(* ===== verification/MiddlewareRender.v ===== *)
(** * Rendering a Middleware with its baseline

    [internal/service/middleware/middleware.go]: the merge of a Middleware with
    its baseline, the check of the required parameters and the rendering of
    parameters, pre-actions, configurations and metadata; the values that
    templates see ([pkg/tools/template.go]); and the calls of this package's
    programs ([MiddlewareUpgrade], [MiddlewareApply]).

    A raw extension is its bytes, up to the formatting of JSON.  A value that
    does not decode leaves its target as it was. *)
From Stdlib Require Import ZArith Lia.
From stdpp Require Import base gmap strings list option pretty.
From S2P Require Import Prelude GoStrings YamlTemplates Labels Conditions Prog Diagnostic Middleware Json Adoption JsonTools Catalog Packages.

(** ** What the programs of the package call

    Calls of the API server on Middlewares ([Mid]), of the catalog and of
    packages ([Pack]), and of the components that handle children. *)
Inductive acall : Type → Type :=
  | Mid {R} (c : mcall R) : acall R
  | Pack {R} (c : pcall R) : acall R
  | Capabilities : acall json   (** what discovery answers, or nothing *)
  | HandlePreActions (m : middleware) : acall (option error * middleware)
  | RenderPreActions (m : middleware) : acall (option error * middleware)
  | ReconcileConfigurations (m : middleware) (a : action) (rendered : list catalog_object)
      (previous : list rendered_resource) : acall (result error (list rendered_resource))
  | DeleteConfigurations (m : middleware) : acall (option error)
  | ReadPausePrimary (g : gvk) (ns name : string) : acall (result error unstructured)
  | PreparePauseSnapshot (m : middleware) (live : unstructured) : acall (result error pause_status)
  | LoadPauseSnapshot (m : middleware) (snapshot : pause_status) :
      acall (result error (gmap string json * option reconcile_overrides))   (** the actual spec and the previous overrides *)
  | AdoptObservedSpec (before after desired : unstructured) : acall (result error unstructured)
  | SetControllerReference (m : middleware) (cr : unstructured) : acall (result error unstructured)
  | WriteManaged (m : middleware) (cr : unstructured) : acall (option error)
  | EnsureCRWatcher (cr : unstructured) (name ns : string) : acall (option error)
  | ReleaseCRWatcher (cr : unstructured) : acall unit
  | StartSync (cr : unstructured) (m : middleware) : acall unit   (** [go SyncCustomResourceV2] *)
  | StopSync (cr : unstructured) : acall unit
  | CliDelete (cr : unstructured) : acall (option error)
  | CliUpdateObject (cr : unstructured) : acall (option error).
Abbreviation aprog := (prog acall).
Abbreviation aevent := (event acall).

(** Programs of the client and of the catalog as part of these. *)
Definition mid {A} (p : mprog A) : aprog A := interp (λ R c, call (Mid c)) p.
Definition pack {A} (p : pprog A) : aprog A := interp (λ R c, call (Pack c)) p.

(** ** Programs that change the caller's object and may fail

    The object is returned as it is when the function returns, whether with an
    error or not. *)
Definition objM (A : Type) : Type := middleware → aprog (result error A * middleware).
#[export] Instance objM_ret : MRet objM := λ A a m, Ret (Ok a, m).
#[export] Instance objM_bind : MBind objM := λ A B f p m,
  r ← p m; match r with (Ok a, m) => f a m | (Err e, m) => Ret (Err e, m) end.

Definition get : objM middleware := λ m, Ret (Ok m, m).
Definition modify (f : middleware → middleware) : objM unit := λ m, Ret (Ok tt, f m).
Definition lift {A} (p : aprog (result error A)) : objM A := λ m, r ← p; Ret (r, m).
Definition check {A} (r : result error A) : objM A := λ m, Ret (r, m).
Definition failed {A} (e : error) : objM A := check (Err e).
(** A step on the error of which [fmt.Errorf("...: %w")] wraps. *)
Definition wrapped {A} (msg : string) (p : objM A) : objM A := λ m,
  r ← p m; Ret (match r.1 with Ok a => Ok a | Err e => Err (wrap_error msg e) end, r.2).
Definition done (r : result error unit * middleware) : option error * middleware :=
  (match r.1 with Ok _ => None | Err e => Some e end, r.2).

(** ** Libraries

    [sigs.k8s.io/yaml] goes through JSON. *)
Class YamlLib := {
  YamlMarshal : json → string;
  YAMLToJSON : string → result error json;
  yaml_roundtrip j : YAMLToJSON (YamlMarshal j) = Ok j;
}.

(** The codec of [metav1.ObjectMeta]. *)
Class MetaCodec := {
  EncodeMeta : middleware → json;
  DecodeMeta : json → middleware → result error middleware;
  decode_encode_meta m : DecodeMeta (EncodeMeta m) m = Ok m;
  decode_meta_rest j m m' : DecodeMeta j m = Ok m' → m_spec m' = m_spec m ∧ m_status m' = m_status m;
}.

(** ** Encoding and decoding *)

Section Codecs.
Context `{!JsonLib}.

(** [RawExtension]: absent bytes are [null], and decoding [null] changes nothing. *)
Definition raw_json (raw : string) : option json := if String.eqb raw "" then Some JNull else Unmarshal raw.
Definition decode_raw (j : json) (current : string) : string := match j with JNull => current | _ => Marshal j end.

Definition omit_empty (k s : string) (m : gmap string json) : gmap string json :=
  if String.eqb s "" then m else <[k := JStr s]> m.
Definition omit_false (k : string) (b : bool) (m : gmap string json) : gmap string json :=
  if b then <[k := JBool true]> m else m.

Definition decode_string (v : option json) (current : string) : option string :=
  match v with None | Some JNull => Some current | Some (JStr s) => Some s | _ => None end.
Definition decode_bool (v : option json) (current : bool) : option bool :=
  match v with None | Some JNull => Some current | Some (JBool b) => Some b | _ => None end.
Definition decode_raw_field (v : option json) (current : string) : string :=
  match v with None => current | Some j => decode_raw j current end.

(** [Configuration], api/v1/common.go *)
Definition configuration_json (c : configuration_ref) : option json :=
  values ← raw_json (cf_values c); Some (JObj (omit_empty "name" (cf_name c) {["values" := values]})).
(** [Configuration], api/v1/common.go *)
Definition decode_configuration (j : json) (c : configuration_ref) : option configuration_ref :=
  match j with
  | JNull => Some c
  | JObj m => name ← decode_string (m !! "name") (cf_name c);
              Some (Configuration name (decode_raw_field (m !! "values") (cf_values c)))
  | _ => None
  end.

(** [PreAction], api/v1/common.go *)
Definition pre_action_json (p : pre_action) : option json :=
  parameters ← raw_json (pa_parameters p);
  Some (JObj (omit_empty "name" (pa_name p) (omit_false "fixed" (pa_fixed p)
    (omit_false "exposed" (pa_exposed p) {["parameters" := parameters]})))).
(** [PreAction], api/v1/common.go *)
Definition decode_pre_action (j : json) (p : pre_action) : option pre_action :=
  match j with
  | JNull => Some p
  | JObj m =>
      name ← decode_string (m !! "name") (pa_name p);
      fixed ← decode_bool (m !! "fixed") (pa_fixed p);
      exposed ← decode_bool (m !! "exposed") (pa_exposed p);
      Some (PreAction name fixed exposed (decode_raw_field (m !! "parameters") (pa_parameters p)))
  | _ => None
  end.

(** [json.Unmarshal] into a slice decodes each element over the one that is
    there. *)
Fixpoint decode_elements {A} (decode : json → A → option A) (zero : A) (l : list json) (current : list A) : option (list A) :=
  match l with
  | [] => Some []
  | j :: l =>
      let '(x, current) := match current with x :: current => (x, current) | [] => (zero, []) end in
      y ← decode j x; rest ← decode_elements decode zero l current; Some (y :: rest)
  end.
Definition decode_slice {A} (decode : json → A → option A) (zero : A) (j : json) (current : list A) : option (list A) :=
  match j with JNull => Some [] | JArr l => decode_elements decode zero l current | _ => None end.
Definition encode_slice {A} (encode : A → option json) (l : list A) : option json :=
  match l with [] => Some JNull | _ => JArr <$> mapM encode l end.

Definition decode_configurations : json → list configuration_ref → option (list configuration_ref) :=
  decode_slice decode_configuration (Configuration "" "").
Definition decode_pre_actions : json → list pre_action → option (list pre_action) :=
  decode_slice decode_pre_action (PreAction "" false false "").

(** A map of strings; nil and empty maps merge alike. *)
Definition decode_strings (j : json) (m : gmap string string) : option (gmap string string) :=
  match j with
  | JNull => Some ∅
  | JObj o => new ← map_fold (λ k v (acc : option (gmap string string)),
                acc ← acc; s ← decode_string (Some v) ""; Some (<[k := s]> acc)) (Some ∅) o;
              Some (new ∪ m)
  | _ => None
  end.
Lemma apply_ordered m cr tr : open_gate a m0 → configured tr → rendered_as m cr →
  ospec D (apply_resource reader scheme a cr) m tr (λ tr' _ _, configured tr' ∧ applied tr').
Proof.
  intros Hg Hc Hren. unfold apply_resource.
  eapply ospec_bind; [by apply verify_ordered|]. intros tr1 [] ? Hpre1 [-> Hver].
  eapply (ospec_bind _ _ _ _ (λ _ _ m', m' = m)).
  { destruct scheme; [by apply ospec_ret|by apply ospec_check]. }
  intros tr2 [] ? Hpre2 ->. eapply (ospec_bind _ _ _ _ (λ _ m1 m', m1 = m ∧ m' = m)); [by apply ospec_get|].
  intros tr3 ? ? Hpre3 [-> ->]. assert (Hpre : tr1 `prefix_of` tr3) by by etrans.
  assert (Hc3 : configured tr3) by (eapply configured_prefix; [exact Hc|by etrans]).
  assert (Hver3 : resume_verified m cr tr3) by by eapply verified_prefix.
  eapply (ospec_bind _ _ _ _ (λ tr' owned m', m' = m ∧ Ev (SetControllerReference m cr) (Ok owned) ∈ tr')).
  { apply ospec_diagnosing, ospec_lift, spec_call; [by intros|]. intros r owned ->. split; [done|apply in_last]. }
  intros tr4 owned ? Hpre4 [-> Howned]. assert (Hc4 : configured tr4) by by eapply configured_prefix.
  eapply (ospec_bind _ _ _ _ (λ tr' _ _, written owned tr')).
  { unfold write_primary. eapply (ospec_bind _ _ _ _ (λ tr' m1 m', m1 = m ∧ m' = m ∧ tr4 `prefix_of` tr')); [by apply ospec_get|].
    intros tr5 ? ? _ (-> & -> & Hpre5). apply ospec_diagnosing. eapply (spec_bind _ _ _ (λ tr' err, Ev (WriteManaged m owned) err ∈ tr')).
    - apply spec_call; [|intros; apply in_last]. intros r. split_and!; [done|by eapply configured_prefix|]. exists cr.
      split_and!; [by eapply elem_of_prefix|done|]. eapply verified_prefix; [done|by etrans].
    - intros tr6 [e|] _ Hin; [|apply spec_ret; exists m, None; split; [done|by left]].
      destruct (is_already_exists e) eqn:Ee; apply spec_ret; [|done]. exists m, (Some e). split; [done|]. right.
      exists e. split; [done|]. unfold is_already_exists in Ee. by apply bool_decide_eq_true in Ee. }
  intros tr5 [] m5 Hpre5 Hw. eapply ospec_bind; [by apply seed_ordered|]. intros tr6 [] m6 Hpre6 _.
  eapply (ospec_bind _ _ _ _ (λ _ _ _, True)); [by apply ospec_get|]. intros tr7 m7 m8 Hpre7 _.
  assert (Hpre57 : tr5 `prefix_of` tr7) by by etrans.
  eapply (ospec_bind _ _ _ _ (λ tr' _ _, ∃ name ns, Ev (EnsureCRWatcher owned name ns) None ∈ tr')).
  { apply ospec_diagnosing. eapply (spec_bind _ _ _ (λ tr' err, Ev (EnsureCRWatcher owned (m_name m8) (m_namespace m8)) err ∈ tr')).
    - apply spec_call; [|intros; apply in_last]. intros r. split; [done|by eapply written_prefix].
    - intros tr8 [e|] _ Hin; apply spec_ret; [done|]. eauto. }
  intros tr8 [] m9 Hpre8 Hens. eapply (ospec_bind _ _ _ _ (λ tr' _ _, tr8 `prefix_of` tr')); [by apply ospec_get|].
  intros tr9 m10 m11 _ Hpre9. assert (Hw9 : written owned tr9) by (eapply written_prefix; [exact Hw|by etrans; [|etrans]]).
  apply ospec_lift. eapply (spec_bind _ _ _ (λ tr' _, tr9 `prefix_of` tr' ∧ Ev (StartSync owned m10) tt ∈ tr')).
  { apply spec_call; [|intros []; split; [by apply prefix_app_r|apply in_last]]. intros r. split_and!; [done|done|].
    destruct Hens as (name & ns & Hin). exists name, ns. by eapply elem_of_prefix. }
  intros tr10 [] _ [Hpre10 Hsync]. apply spec_ret. intros [] _. split.
  - eapply configured_prefix; [exact Hc4|]. by repeat (etrans; [eassumption|]).
  - exists owned, m10. split; [by eapply written_prefix|done].
Qed.

Definition removed l : Prop := ∃ cr err, Ev (CliDelete cr) err ∈ l ∧ (err = None ∨ ∃ e, err = Some e ∧ e_kind e = NotFound).

Lemma delete_ordered m cr tr : is_delete a = true → cleaned tr →
  ospec D (delete_resource cr) m tr (λ tr' _ _, removed tr').
Proof.
  intros Hd Hc. apply ospec_lift.
  eapply (spec_bind _ _ _ (λ tr' _, Ev (ReleaseCRWatcher cr) tt ∈ tr')).
  { apply spec_call; [by intros|]. intros []. apply in_last. }
  intros tr1 _ Hpre1 Hrel. eapply (spec_bind _ _ _ (λ tr' _, Ev (StopSync cr) tt ∈ tr')).
  { apply spec_call; [intros r; split; [done|by eapply cleanup_prefix]|]. intros []. apply in_last. }
  intros tr2 _ Hpre2 Hstop. eapply (spec_bind _ _ _ (λ tr' err, Ev (CliDelete cr) err ∈ tr')).
  { apply spec_call; [|intros; apply in_last]. intros r. split_and!; [done|eapply cleanup_prefix; [done|by etrans]| |done].
    by eapply elem_of_prefix. }
  intros tr3 [e|] _ Hin; apply spec_ret; [|by intros; exists cr, None; auto].
  destruct (is_not_found e) eqn:Ee; [|done]. intros _ _. exists cr, (Some e). split; [done|]. right. exists e.
  split; [done|]. by apply bool_decide_eq_true in Ee.
Qed.

Lemma build_applied m tr : open_gate a m0 → configured tr →
  spec D (buildCustomResource reader apiReader DataNamespace scheme now a m) tr
    (λ tr' r, r.1 = None → configured tr' ∧ applied tr').
Proof.
  intros Hg Hc. apply reporting_spec; try done.
  - intros l l' [? (cr & m' & ? & ?)] Hpre. split; [by eapply configured_prefix|]. exists cr, m'.
    split; [by eapply written_prefix|by eapply elem_of_prefix].
  - rewrite (proj1 Hg). eapply ospec_bind; [apply resource_rendered|].
    intros tr1 cr ? Hpre1 [-> Hren]. apply apply_ordered; [done|by eapply configured_prefix|done].
Qed.

Lemma build_deleted m tr : is_delete a = true → cleaned tr →
  spec D (buildCustomResource reader apiReader DataNamespace scheme now a m) tr (λ tr' r, r.1 = None → removed tr').
Proof.
  intros Hd Hc. apply reporting_spec; try done; [by rewrite Hd|..].
  - intros l l' (cr & err & Hin & ?) Hpre. exists cr, err. split; [by eapply elem_of_prefix|done].
  - rewrite Hd. eapply (ospec_bind _ _ _ _ (λ _ _ _, True)).
    + unfold deleted_resource. eapply (ospec_bind _ _ _ _ (λ _ _ _, True)); [by apply ospec_get|]. intros tr1 m1 m2 _ _.
      eapply (ospec_bind _ _ _ _ (λ _ _ _, True)); [|by intros; apply ospec_ret].
      apply ospec_wrapped, ospec_lift. eapply spec_mono; [eapply only_spec; [apply HandleGvk_reads|by intros; apply reads_ordered]|].
      intros ? ? _ _ ? _. exact I.
    + intros tr1 cr m1 Hpre _. apply delete_ordered; [done|by eapply cleanup_prefix].
Qed.

Lemma apply_stages_ordered m tr : open_gate a m0 →
  ospec D (apply_stages reader apiReader DataNamespace step scheme now a) m tr (λ tr' _ _, configured tr' ∧ applied tr').
Proof.
  intros Hg. unfold apply_stages.
  eapply (ospec_bind _ _ _ _ (λ _ _ _, True)).
  { apply ospec_stage. eapply spec_mono; [by apply TemplateParse_ordered|done]. }
  intros tr1 [] m1 _ _. eapply (ospec_bind _ _ _ _ (λ tr' _ _, handled_preActions tr')).
  { apply ospec_wrapped, ospec_stage, spec_call; [by intros|]. intros [err m2] Herr. simpl in Herr. subst err.
    exists m1, m2. apply in_last. }
  intros tr2 [] m2 _ Hh. eapply (ospec_bind _ _ _ _ (λ tr' _ _, configured tr')).
  { apply ospec_wrapped, ospec_stage. by apply handleExtra_applied. }
  intros tr3 [] m3 _ Hc. apply ospec_wrapped, ospec_stage. by apply build_applied.
Qed.

Lemma delete_stages_ordered m tr : a = HandleActionDelete →
  ospec D (delete_stages reader apiReader DataNamespace step scheme now) m tr (λ tr' _ _, cleaned tr' ∧ removed tr').
Proof.
  intros Ha. assert (Hd : is_delete a = true) by by rewrite Ha. unfold delete_stages. rewrite <- Ha.
  eapply (ospec_bind _ _ _ _ (λ _ _ _, True)).
  { apply ospec_wrapped. unfold hydrateDeleteContext. eapply ospec_quiet; [|apply reads_ordered].
    repeat first
      [ apply reads_bind; [|intros]
      | apply reads_wrapped
      | apply reads_lift, baseline_reads
      | apply reads_ret ]. }
  intros tr1 [] m1 _ _. eapply (ospec_bind _ _ _ _ (λ tr' _ _, cleaned tr')).
  { apply ospec_wrapped, ospec_stage. by apply handleExtra_deleted. }
  intros tr2 [] m2 Hpre2 Hc. eapply (ospec_mono _ _ _ (λ tr' _ _, removed tr')).
  { apply ospec_wrapped, ospec_stage. by apply build_deleted. }
  intros tr3 [] m3 Hpre3 Hr. split; [by eapply cleanup_prefix|done].
Qed.
End Stages.

Definition resource_outcome (a : action) m tr tr' (r : option error * middleware) : Prop :=
  (is_delete a = false → ¬ open_gate a m → tr' = tr ∧ r.1 = None) ∧
  (r.1 = None →
     (is_delete a = true → cleaned tr' ∧ removed tr') ∧
     (open_gate a m → configured tr' ∧ applied tr')).

Lemma HandleResource_spec a m tr :
  spec (resource_order a m) (HandleResource reader apiReader DataNamespace step scheme now a m) tr (resource_outcome a m tr).
Proof.
  unfold HandleResource. destruct (is_delete a) eqn:Ed; cbn [negb andb].
  - assert (Ha : a = HandleActionDelete) by by destruct a.
    eapply spec_bind; [apply (delete_stages_ordered _ m m tr Ha)|]. intros tr1 [[[]|e] m'] _ Hq; apply spec_ret.
    + split; [by rewrite Ed|]. intros _. split; [done|]. intros [Hno _]. congruence.
    + split; [by rewrite Ed|done].
  - destruct (IsMiddlewareReconcileWriteSuspended _ _) eqn:Es.
    + assert (¬ open_gate a m) by (intros (_ & Hs & _); congruence). apply spec_ret. split; [done|].
      intros _. split; [by rewrite Ed|done].
    + destruct (point_at now CondTypeChecked m) as [m1 p] eqn:Ep.
      assert (Hck : checked now m = is_true (condition_at p m1)) by (unfold checked; by rewrite Ep).
      destruct (is_true (condition_at p m1)) eqn:Et.
      * assert (Hg : open_gate a m) by by split_and!.
        eapply spec_bind; [by apply apply_stages_ordered|]. intros tr1 [[[]|e] m'] _ Hq; apply spec_ret.
        -- split; [done|]. intros _. split; [by rewrite Ed|done].
        -- split; [done|]. by intros.
      * assert (¬ open_gate a m) by (intros (_ & _ & Hc); congruence). apply spec_ret. split; [done|].
        intros _. split; [by rewrite Ed|done].
Qed.
(** [startCRWatcherImpl], internal/service/watcher/customresource.go:304-380 *)
Fixpoint start_all (middlewares : list middleware) : vprog (option error) :=
  match middlewares with
  | [] => Ret None
  | mid :: middlewares =>
      err ← start_one mid;
      match err with Some e => Ret (Some e) | None => start_all middlewares end
  end.

(** The list is retried until it succeeds or the context is done; [attempts]
    bounds how often, and [None] says that it is still being retried. *)
(** [startCRWatcherImpl], internal/service/watcher/customresource.go:286-300 *)
Fixpoint initial_list (attempts : nat) : vprog (option (result error (list middleware))) :=
  match attempts with
  | 0 => Ret None
  | S attempts =>
      r ← call ListMiddlewares;
      match r with
      | Ok middlewares => Ret (Some (Ok middlewares))
      | Err e =>
          waited ← call WaitRetry;
          if (waited : bool) then initial_list attempts else Ret (Some (Err (new_error "context canceled")))
      end
  end.

(** The restart after an error or a panic is not part of it. *)
(** [startCRWatcherImpl], internal/service/watcher/customresource.go *)
Definition startCRWatcherImpl (attempts : nat) : vprog (option (option error)) :=
  r ← initial_list attempts;
  match r with
  | None => Ret None
  | Some (Err e) => Ret (Some (Some e))
  | Some (Ok middlewares) => err ← start_all middlewares; Ret (Some err)
  end.
End Start.

(** ** Reactions to events *)

Section Reactions.
Context (ParseGroup : string → option string).
Implicit Types (cr : watched) (tr l : list vevent).

Inductive cluster_event := Added (obj : delivered) | Updated (oldObj newObj : delivered) | Deleted (obj : delivered).
Definition handle (event : cluster_event) : vprog unit :=
  match event with
  | Added obj => AddFunc obj
  | Updated oldObj newObj => UpdateFunc oldObj newObj
  | Deleted obj => DeleteFunc ParseGroup obj
  end.

(** The resource that an informer hands over, itself or as the last known state. *)
Inductive carries : delivered → watched → Prop :=
  | the_object cr : carries (Resource cr) cr
  | the_last_state cr : carries (DeletedFinalStateUnknown (Resource cr)) cr
  | the_last_state_by_pointer cr : carries (DeletedFinalStateUnknownPtr (Some (Resource cr))) cr.

(** A resource that a package put into the cluster. *)
Definition managed (obj : delivered) cr : Prop := carries obj cr ∧ is_Some (wt_labels cr !! LabelPackageName).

▶ _Task prompt_: Show all lines above containing "YamlMarshal".

▶ _Solution to this exercise_:
  YamlMarshal : json → string;
  yaml_roundtrip j : YAMLToJSON (YamlMarshal j) = Ok j;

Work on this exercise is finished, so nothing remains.